【additional column 11】「なんて年だ!」と思ったけれど。
いろんなことが起きてバタバタと日々が過ぎていった2016年も、今までと同じように暮れを迎え、そして間もなく、新しい年が訪れようとしています。しかし振り返ってみれば、こうして穏やかな時間を過ごせる、そのこと自体がいかに恵まれたことであるかを実感しますし、パソコンの画面に向かい、「早く仕上げなくては」などと考えながらキーを叩けていることだって、奇跡なのではないかとさえ思います。
全国的にも大きく報道された、熊本地震によって崩落した国道57号線の南阿蘇村阿蘇大橋付近は、私にとっては実家に帰るときに必ず通る、走り慣れた道でした。あの坂を緩やかに左に曲がりながら上り、さらに右にカーブしていくと、見慣れた形の五岳が見えてきます。ちょうど、本当の「地元スイッチ」が入る辺りです。
そうでなくても、熊本県人ならたいていの人が観光やドライブや、仕事でも通ったことのある場所だったでしょう。そんな身近な場所が地震で無惨に崩れ、大きな橋が流され、跡形もなくなってしまった。本震が起きた4月16日の深夜1時25分頃、あの場所を車で走っていたと思われる大学生はずっと行方不明の状態が続き、数ヶ月後に下流で見つかった黄色い車は、大きな岩に挟まれ、押しつぶされていました。
あれから8ヶ月半、その間に何度か、ふと考えたことがあります。あの時、あの場所を通っていたのは、もしかしたら自分だったかもしれない。巡り合わせが違っていれば、彼ではなく私が、あの大規模な土砂崩れに巻き込まれていたかもしれない。益城町や西原村、南阿蘇村で亡くなった方たち、あるいは家が倒壊してしまった方に対しても同じで、地震をきっかけに起きたことの全ては、もしかしたら私の身に起きていてもおかしくなかったのです。
もちろん、悲しみの深さや被害の程度は、実際にそれを被った方とは違い、比べようもありません。しかしある意味、熊本に関わる誰もがその痛みをともに抱え、送ってきた2016年だったのではないかと思います。

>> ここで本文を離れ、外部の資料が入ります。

Definition finishDeletes (plan : CleanupPlan) (baseline : list (string * SweptObject)) (post : BucketScan)
    (s : DeleteState) : RunResult :=
  let proven := provenDeleted (bs_objects post) (dl_claimed s) in
  let survived := stillThere (bs_objects post) (dl_claimed s) in
  let state := postStateOf baseline post proven in
  let error1 := orError (dl_error s) (negb (ps_unchanged state))
    "the bucket changed during the sweep: the post-scan keyset does not match the scanned keyset minus the verified deletes" in
  let error2 := orError error1 (0 <? countOf survived)
    (pretty (countOf survived) +:+ " key(s) survived their delete call") in
  let keys := js_sort str_leb (map fst proven) in
  mkRunResult (dl_deletedObjects s) (dl_deletedBytes s) (dl_failedObjects s)
    (pl_candidateTotal plan - dl_deletedObjects s - dl_failedObjects s)
    (pl_candidateTotal plan) (pl_candidateBytes plan) (dl_blockedObjects s)
    (bool_decide (error2 = None) && (dl_failedObjects s =? 0) && (countOf survived =? 0)
     && (dl_blockedObjects s =? 0) && ps_unchanged state && negb (dl_resumeRequired s))
    None (Some state) (countOf proven) (sumBytes (map snd proven)) (countOf survived)
    (take MAX_REPORTED_DELETED_KEYS (map fst survived)) (take MAX_REPORTED_DELETED_KEYS keys)
    (length (take MAX_REPORTED_DELETED_KEYS keys) <? length keys)%nat
    (digestKeyLines (js_sort str_leb (map (fun e => keyLine (fst e) (snd e)) proven)))
    (dl_resumeRequired s) (dl_phases s)
    (orError error2 (0 <? dl_failedObjects s) (pretty (dl_failedObjects s) +:+ " object delete(s) failed")).

(** [None] is a second listing that throws. *)
Definition applyDeletes (plan : CleanupPlan) (baseline : list (string * SweptObject)) (batchSize maxDeletes : nat)
    (a : Admission) (refs : Tables * Bucket) : DeleteState * option RunResult :=
  let selection := planCleanupDeleteSelection (pl_candidateObjects plan) batchSize maxDeletes
                     (pl_candidateSampleCapped plan) (negb (pl_deleteAllowedByReferences plan)) in
  let s := deleteBatches plan (ds_selectedKeyCount selection) 1 (ds_batches selection)
             (mkDeleteState a (fst refs) (snd refs) [] [] 0 0 0 0 0 (ds_resumeRequired selection) [] None) in
  (s,
   match scanBucket (wd_postPages w) with
   | Some post => Some (finishDeletes plan baseline post s)
   | None => None
   end).
End run.

Record CleanupOptions : Type := mkOptions {
  oc_owner : option string;
  oc_leaseMs : option Z;
  oc_batchSize : option nat;
  oc_maxDeletesPerRun : option nat;
  oc_candidateListLimit : option nat;
}.
Definition batchSizeOf (o : CleanupOptions) : nat :=
  Nat.min (Nat.min (Nat.max 1 (nullish (oc_batchSize o) DEFAULT_CLEANUP_BATCH_SIZE)) MAX_ASSERT_KEYS)
    MAX_BULK_DELETE_KEYS.
Definition maxDeletesOf (o : CleanupOptions) : nat :=
  Nat.max (batchSizeOf o) (nullish (oc_maxDeletesPerRun o) DEFAULT_CLEANUP_MAX_DELETES).
Definition candidateListLimitOf (o : CleanupOptions) : nat :=
  Nat.max 1 (nullish (oc_candidateListLimit o) DEFAULT_CANDIDATE_LIST_LIMIT).
Definition leaseMsOf (o : CleanupOptions) : Z := nullish (oc_leaseMs o) DEFAULT_SWEEP_LEASE_MS.

(** The databases and the bucket after a run, with its bulk deletes, and its result; a
    run whose result is [None] throws. *)
Record SweepState : Type := mkSweepState {
  sw_tables : Tables;
  sw_admission : Admission;
  sw_bucket : Bucket;
  sw_log : list BulkDelete;
}.
Definition reportOnly (o : CleanupOptions) (w : World) (nowMs : Z) (s : SweepState) : option RunResult :=
  built ← buildPlan (sw_tables s) (sw_bucket s) (wd_pages w) (wd_marker w) false nowMs (candidateListLimitOf o);
  let plan := bu_plan built in
  let faults := countOf (pl_faults plan) in
  Some (mkRunResult 0 0 0 (pl_candidateTotal plan) (pl_candidateTotal plan) (pl_candidateBytes plan) faults
          ((faults =? 0) && (pl_candidateTotal plan =? 0)) (Some plan) None 0 0 0 [] [] false ""
          (0 <? faults) [] (describeFaults plan)).

(** The end of a sweep whose run threw. *)
Definition failSweep (w : World) (token : string) (s : SweepState) : SweepState * option RunResult :=
  (mkSweepState (sw_tables s)
     (fst (finishRegistrySweep token false (Some (wd_message w)) None (wd_lastClock w)
             (wd_lastOthers w (sw_admission s)))) (sw_bucket s) (sw_log s),
   Some (emptyResult (Some (wd_message w)))).
Definition appliedPhases (applied : AppliedRetention) (phases : list (string * Z)) : list (string * Z) :=
  fold_left (fun m e => Map_set (fst e) (snd e) m)
    [("retired_builds", countOf (ap_retiredBuildIds applied));
     ("trimmed_snapshots", countOf (ap_trimmedSnapshotIds applied));
     ("deleted_snapshots", countOf (ap_deletedSnapshotIds applied));
     ("deleted_candidates", countOf (ap_deletedCandidateIds applied));
     ("trimmed_host_cache_intents", countOf (ap_trimmedHostCacheImageIds applied))] phases.
Definition withPlan (r : RunResult) (plan : CleanupPlan) (phases : list (string * Z)) : RunResult :=
  mkRunResult (rr_deletedObjects r) (rr_deletedBytes r) (rr_failedObjects r) (rr_skippedObjects r)
    (rr_wouldDeleteObjects r) (rr_wouldDeleteBytes r) (rr_blockedObjects r) (rr_completed r) (Some plan)
    (rr_postState r) (rr_verifiedDeletedObjects r) (rr_verifiedDeletedBytes r) (rr_unverifiedObjects r)
    (rr_unverifiedKeys r) (rr_deletedKeys r) (rr_deletedKeysTruncated r) (rr_deletedKeysDigest r)
    (rr_resumeRequired r) phases (rr_error r).
Definition resultCounters (plan : CleanupPlan) (r : RunResult) : SweepCounters :=
  mkCounters (pl_objectsScanned plan) (rr_deletedObjects r) (rr_blockedObjects r) (rr_deletedBytes r).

傷ついたままの熊本城はその象徴で、まだ癒えていません。ただ、痛々しい姿であってもそこに在る、残っていることだけでありがたいのも確かで、「必ず、元通りになった姿を見よう」という気持ちが湧いてくるのです。
そしてサッカーと、サッカーでつながる全国の皆さんからの励ましや支えもまた、前に進む力、その動機付けを与えてくれました。とくに、複雑な思いを持ってシーズンを戦いながら、一方では地元のために奔走した2016年のロアッソ熊本は、これまでのクラブの歴史の中でもとりわけ忘れ得ないチームになりました。
各媒体の振り返り記事でも同様のことを書きましたが、成績では思うような結果は残せなかったものの、それ以上の価値、地方クラブの存在意義を示したシーズンになったことは間違いありません。できることなら、シーズン途中にチームを離れてしまったアンデルソンや坂元大希も含めてもう1年、同じメンバーで、普通の日程で戦えないものか。無理だと分かっていても、そんなことを思ったりもします。
しかし1年という時間の区切りがつけば、選手達は貴重なキャリアの中で1つ年を重ね、次の選択をしなければいけない。残る選手がいれば去る選手がいるのはプロスポーツの世界において避けられないことで、『特別な1年』を共に過ごしてきた『特別なチーム』からも、数名の選手、スタッフが離れることになりました。
まだ次の所属先が決まっていない選手もいますが、昨日公開した記事で森川泰臣選手が話してくれた通り、「この世界にいる限り、巻き返せるチャンスはある」わけですし、何より、彼ら自身が今シーズンの戦いを通して諦めずに戦うことで道が拓けることを見せてくれたように、次の舞台での活躍を期待したいと思います。
「信じられないこと」「想像もしないこと」が「自分の身にも起きる可能性がある」ことを実感した年でした。「なんて年だ!」と思いました。しかし、「信じられないこと」「想像もしないこと」は決して、マイナスの悲しいことばかりではなく、一方では想像を超えた素晴らしいことだって起こりうるはず。そんな前向きな可能性を、来年からは信じていきたいと思います。
ロアッソ熊本は来シーズンも清川浩行監督が指揮を執ることが決まり、新しい選手の加入も発表されています。新チームの編成や強化の狙い、新加入選手の紹介等については、年が明けてから順次、お伝えしていく予定です。また、ロアッソ熊本に限らず、県内の各カテゴリーのサッカー関連の情報も、引き続き取り上げていきます。
今年1年、当webマガジンをご覧いただき、ありがとうございました。2017年もどうぞよろしくお願い致します。